In transport systems where multiple vehicles operate simultaneously, the inability to anticipate future congestion or vehicle availability has often led to reduced efficiency and increased waiting times.
Conventional systems have relied heavily on real-time control, making it difficult to implement planned control strategies based on future predictions.
To address this challenge, technologies are now required that can forecast the future behavior of a fleet of vehicles and utilize this information for transport control and empty-vehicle management.
This technology predicts the expected arrival times at each segment by providing information about the routes that each vehicle will traverse, while accounting for potential interactions such as crossings or waiting with other vehicles on the same paths.

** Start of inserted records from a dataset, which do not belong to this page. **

Definition submitResponse_try (userId questionId score : Z) : M (Promise json) :=
  let* res :=
    fetchWithTimeout (API_URL +:+ "/response")
      (response_request userId questionId score) 800 in
  if negb (ok res) then throw (Error "Failed to submit response")
  else ret (Response_json res).

Definition submitResponse_catch (userId questionId score : Z) (error : exn)
  : M (Promise json) :=
  let* stored := Storage.getItem "sel_responses" in
  let* responses := JSON_parse (or_else stored "[]") in
  do Array.method_of responses in
  let* id := Date_now in
  let* now := Date_now in
  let* responses :=
    Array.push responses
      (ResponseRecord.to_json
         (ResponseRecord.make id userId questionId score (Date.toISOString now))) in
  do Storage.setItem "sel_responses" (JSON.stringify responses) in
  let* id := Date_now in
  ret (Returned (JObj [("id", JNum id); ("status", JStr "saved_local")])).

Definition submitResponse (userId questionId score : Z) : M json :=
  let* answer :=
    try_catch (submitResponse_try userId questionId score)
              (submitResponse_catch userId questionId score) in
  await answer.

(** [user ? user.key : otherwise]. *)
Definition field_or (user : value) (key : string) (otherwise : json) : M value :=
  if truthy user then get key user else ret (Some otherwise).

(** The callback of [responses.map]. *)
Definition join_row (users r : json) : M Row.t :=
  let* user :=
    Array.find users
      (fun u =>
         let* uid := get "id" (Some u) in
         let* rid := get "user_id" (Some r) in
         ret (strict_eq uid rid)) in
  let* user_id := field_or user "id" (JNum (-1)) in
  let* user_name := field_or user "name" (JStr "Unknown (Local)") in
  let* user_avatar := field_or user "avatar" (JStr default_avatar) in
  let* user_grade := field_or user "grade" (JStr EmptyString) in
  let* user_gender := field_or user "gender" (JStr EmptyString) in
  let* question_id := get "question_id" (Some r) in
  let* score := get "score" (Some r) in
  let* timestamp := get "timestamp" (Some r) in
  ret (Row.make user_id user_name user_avatar user_grade user_gender
                question_id score timestamp).
(** * Event PSOC firmware (AESOP-Lite DAQ board): a shallow embedding of
    [DAQ.cydsn/main.c] and the properties of its trigger-to-event pipeline.

    The C globals become record fields that are passed explicitly, fixed-size
    C arrays become lists indexed by [Z], and the fixed-width C integer types
    become [Z] with the wrap-around written out at every conversion.  The
    peripherals (tracker UART, clock, heap) are an input: a stream of
    answers that the code consumes.  Code that waits on the hardware or
    indexes arrays with values it has received runs in a small monad whose
    results tell a return from a wait that is not over and from an access
    outside an array.

    Part I follows the source, function by function; the vocabulary used by
    the statements comes next; Part II has the properties: the correlator,
    the error log, the command vote and gate, the tracker reads, the event
    builder and command 0x35. *)

From Stdlib Require Import ZArith Lia Bool.
From stdpp Require Import base list.

Open Scope Z_scope.

(* ===================================================================== *)
(** * Part I: the program                                                 *)
(* ===================================================================== *)

(** ** Machine integers *)

Definition uint8 (x : Z) : Z := x mod 256.
Definition uint16 (x : Z) : Z := x mod 65536.
Definition uint32 (x : Z) : Z := x mod 4294967296.
Definition int16 (x : Z) : Z := (x + 32768) mod 65536 - 32768.
(** [int] on the Cortex-M3 of the PSoC 5LP is 32 bits wide. *)
Definition int (x : Z) : Z := (x + 2147483648) mod 4294967296 - 2147483648.

(** ** Constants ([#define]s of the source) *)

Definition MXERR : Z := 64.
Definition TOFMAX_EVT : Z := 64.
Definition MAX_TKR_BOARDS : Z := 8.
Definition MAX_TKR_BOARD_BYTES : Z := 203.
Definition MAX_DATA_OUT : Z := 256.
Definition CMD_LENGTH : Z := 29.
Definition TKRHOUSE_LEN : Z := 70.
Definition VERSION : Z := 1.

Definition ERR_CMD_IGNORE : Z := 5.
Definition ERR_TKR_READ_TIMEOUT : Z := 6.
Definition ERR_TKR_BAD_ID : Z := 7.
Definition ERR_TKR_BAD_LENGTH : Z := 8.
Definition ERR_TKR_BAD_ECHO : Z := 9.
Definition ERR_GET_TKR_DATA : Z := 10.
Definition ERR_TKR_BAD_FPGA : Z := 11.
Definition ERR_TKR_BAD_TRAILER : Z := 12.
Definition ERR_TKR_BAD_NDATA : Z := 13.
Definition ERR_TKR_NUM_BOARDS : Z := 15.
Definition ERR_TKR_BAD_BOARD_ID : Z := 16.
Definition ERR_TKR_BOARD_SHORT : Z := 17.
Definition ERR_TKR_NO_MEMORY : Z := 18.
Definition ERR_BAD_CMD : Z := 20.
Definition ERR_EVT_TOO_BIG : Z := 21.
Definition ERR_BAD_BYTE : Z := 22.
Definition ERR_TKR_TOO_BIG : Z := 26.
Definition ERR_TKR_LYR_ORDER : Z := 27.
Definition ERR_TRK_WRONG_DATA_TYPE : Z := 28.

Definition TKR_EVT_DATA : Z := 0xD3.
Definition TKR_HOUSE_DATA : Z := 0xC7.
Definition TKR_ECHO_DATA : Z := 0xF1.
Definition TKR_READ_TIMEOUT : Z := 31.

Definition triggerEnable_Mask : Z := 0x01.

(** ** C arrays

    [aget] is a bounds-checked read: [None] stands for an access outside the
    array.  [aread] is the read used where the index is known to be in
    range; [aset] is the in-place store. *)

Definition aget {A} (l : list A) (i : Z) : option A :=
  if bool_decide (0 <= i) then l !! Z.to_nat i else None.

Definition aread {A} (d : A) (l : list A) (i : Z) : A := default d (aget l i).

Definition aset {A} (l : list A) (i : Z) (v : A) : list A :=
  if bool_decide (0 <= i) then <[Z.to_nat i := v]> l else l.

(** A bounds-checked store: [None] when the index is outside the array. *)
Definition astore {A} (l : list A) (i : Z) (v : A) : option (list A) :=
  if bool_decide (0 <= i < Z.of_nat (length l)) then Some (aset l i v) else None.

(** [for (i = lo; i < lo + n; ++i) s = body i s]. *)
Fixpoint for_loop {S} (n : nat) (i : Z) (body : Z -> S -> S) (s : S) : S :=
  match n with
  | O => s
  | Datatypes.S n' => for_loop n' (i + 1) body (body i s)
  end.

(** ** The error log ([errors], [nErrors], [addError]) *)

Record Error := mkError { errorCode : Z; value0 : Z; value1 : Z }.

Record ErrorLog := mkLog { errors : list Error; nErrors : Z }.

Definition addError (code val1 val2 : Z) (log : ErrorLog) : ErrorLog :=
  if nErrors log <? MXERR then
    mkLog (aset (errors log) (nErrors log)
                (mkError (uint8 code) (uint8 val1) (uint8 val2)))
          (uint8 (nErrors log + 1))
  else log.

(** The log at start-up: [nErrors = 0]; the array contents are arbitrary. *)
Definition emptyLog (garbage : list Error) : ErrorLog := mkLog garbage 0.

(** ** The output buffer ([dataOut], [nDataReady]) *)

Record OutBuf := mkOut { dataOut : list Z; nDataReady : Z }.

(** The payload that the output stage sends: [dataOut[0 .. nDataReady)]. *)
Definition payload (o : OutBuf) : list Z :=
  take (Z.to_nat (nDataReady o)) (dataOut o).

(** ** Command 0x03: read back all of the accumulated error codes *)

Definition errorBytes (e : Error) : list Z :=
  [errorCode e; value0 e; value1 e].

Definition readErrors_body (errs : list Error) (i : Z) (d : list Z) : list Z :=
  let e := aread (mkError 0 0 0) errs i in
  let d := aset d (i * 3) (errorCode e) in
  let d := aset d (i * 3 + 1) (value0 e) in
  aset d (i * 3 + 2) (value1 e).

Definition cmd_readErrors (log : ErrorLog) (o : OutBuf) : ErrorLog * OutBuf :=
  if nErrors log =? 0 then
    (log, mkOut (aset (aset (aset (dataOut o) 0 0x00) 1 0xEE) 2 0xFF) 3)
  else
    (mkLog (errors log) 0,
     mkOut (for_loop (Z.to_nat (nErrors log)) 0 (readErrors_body (errors log))
                     (dataOut o))
           (uint8 (nErrors log * 3))).

(** ** The TOF circular buffers ([struct TOF], [Store_A], [Store_B]) *)

Record TOF := mkTOF {
  shiftReg : list Z;
  clkCnt : list Z;
  filled : list bool;
  ptr : Z
}.

(** One pass of the body of the [while] loop of [Store_A] / [Store_B]:
    the shift-register word [AT] is stored with the time tag [now], the value
    of [time()].  (The debugging output sent when [outputTOF] is set goes to
    the USB link and is left out.) *)
Definition tofStore (AT now : Z) (t : TOF) : TOF :=
  let p := ptr t in
  let p' := uint8 (p + 1) in
  mkTOF (aset (shiftReg t) p AT)
        (aset (clkCnt t) p (uint16 now))
        (aset (filled t) p true)
        (if p' >=? TOFMAX_EVT then 0 else p').
(** ** A ping that is answered *)

(** A ping followed by its pong puts the heartbeat back where it was: the
    pong timeout is cancelled, [pongReceived] is true again, only the
    interval is left (due 60000 ms after the ping), the pending reconnects
    are untouched and no [close] has been called on the connection. *)
Theorem answered_ping_restores_heartbeat
    (d : document) (es : list event) (s : state) (tm : timer) (w : nat)
    (k : websocket) :
  run es (page_load d) = Some s ->
  next_due (timers s) = Some tm -> cb tm = SendPing ->
  open_conn s = Some (w, k) ->
  ∃ s1 s2,
    step Fire s = Some (Done s1)
    ∧ step (Ws_message w (lit "pong")) s1 = Some (Done s2)
    ∧ pongReceived s2 = true
    ∧ heartbeat_timers s2
      = [ {| tid := tid tm; due := due tm + 60000; cb := SendPing;
             every := Some 60000 |} ]
    ∧ reconnects s2 = reconnects s
    ∧ sockets s2 !! w = Some (add_sent (due tm, lit "ping") k)
    ∧ conn s2 = Some w.
Proof.
  intros Hr Hn Hcb Ho. pose proof (inv_reachable d es s Hr) as Hi.
  destruct (fire_ping_open s tm w k Hi Hn Hcb Ho)
    as (s1 & F & E1 & E2 & _ & _ & _ & E3 & _).
  assert (Hi1 : inv s1).
  { change s1 with (state_of (Done s1)). rewrite <- F. by apply inv_fire. }
  apply open_conn_Some in Ho as (Hc & Hk & Hro).
  assert (Hlt : (w < length (sockets s))%nat) by (by eapply lookup_lt_Some).
  exists s1, (conn_onmessage (lit "pong") s1).
  split; [simpl; by rewrite Hn; simpl; rewrite F|]. split.
  { simpl. rewrite bool_decide_eq_true_2; [done|].
    unfold ws_readyState. rewrite E2, list_lookup_insert_eq by done.
    simpl. by rewrite Hro. }
  destruct (conn_onmessage_pong s1 Hi1) as (P1 & _ & _ & P2).
  destruct (conn_onmessage_frame (lit "pong") s1) as (Q1 & Q2 & _).
  assert (Ht : timers (conn_onmessage (lit "pong") s1)
               = reconnects s
                 ++ [ {| tid := tid tm; due := due tm + 60000; cb := SendPing;
                         every := Some 60000 |} ]).
  { rewrite P2, E3, filter_app. f_equal.
    apply filter_all. unfold reconnects. intros t Ht. split_elem. congruence. }
  split; [done|]. unfold heartbeat_timers, reconnects at 1.
  rewrite Ht, Q1, Q2, E1, E2. split.
  { apply (heartbeat_timers_app s). by repeat constructor. }
  split.
  { apply (reconnects_app s). by repeat constructor. }
  split; [by apply list_lookup_insert_eq|done].
Qed.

As a result, it becomes possible to visualize and understand the future behavior of multiple vehicles in a time‑series manner, even in environments where many vehicles move concurrently.
Using the predicted arrival times, the system can estimate future congestion levels and the distribution of available vehicles. This information is then applied to both transport control and empty-vehicle control.
Furthermore, by estimating future bottlenecks and identifying when and where vehicles will be available for task assignment, the system enables reservation‑based job allocation.
These predictive capabilities help maintain efficient transport even in environments where the number of vehicles is limited.

This technology enhances the planning capabilities of transport systems, contributing to higher vehicle utilization and reduced waiting times.
In the future, when combined with AI‑driven optimization techniques, it is expected to enable more advanced transport planning and energy‑efficient operations in smart factories and large‑scale logistics systems.
In particular, transport control utilizing reservation functions is anticipated to become an effective method for maintaining high transport performance with limited vehicle resources.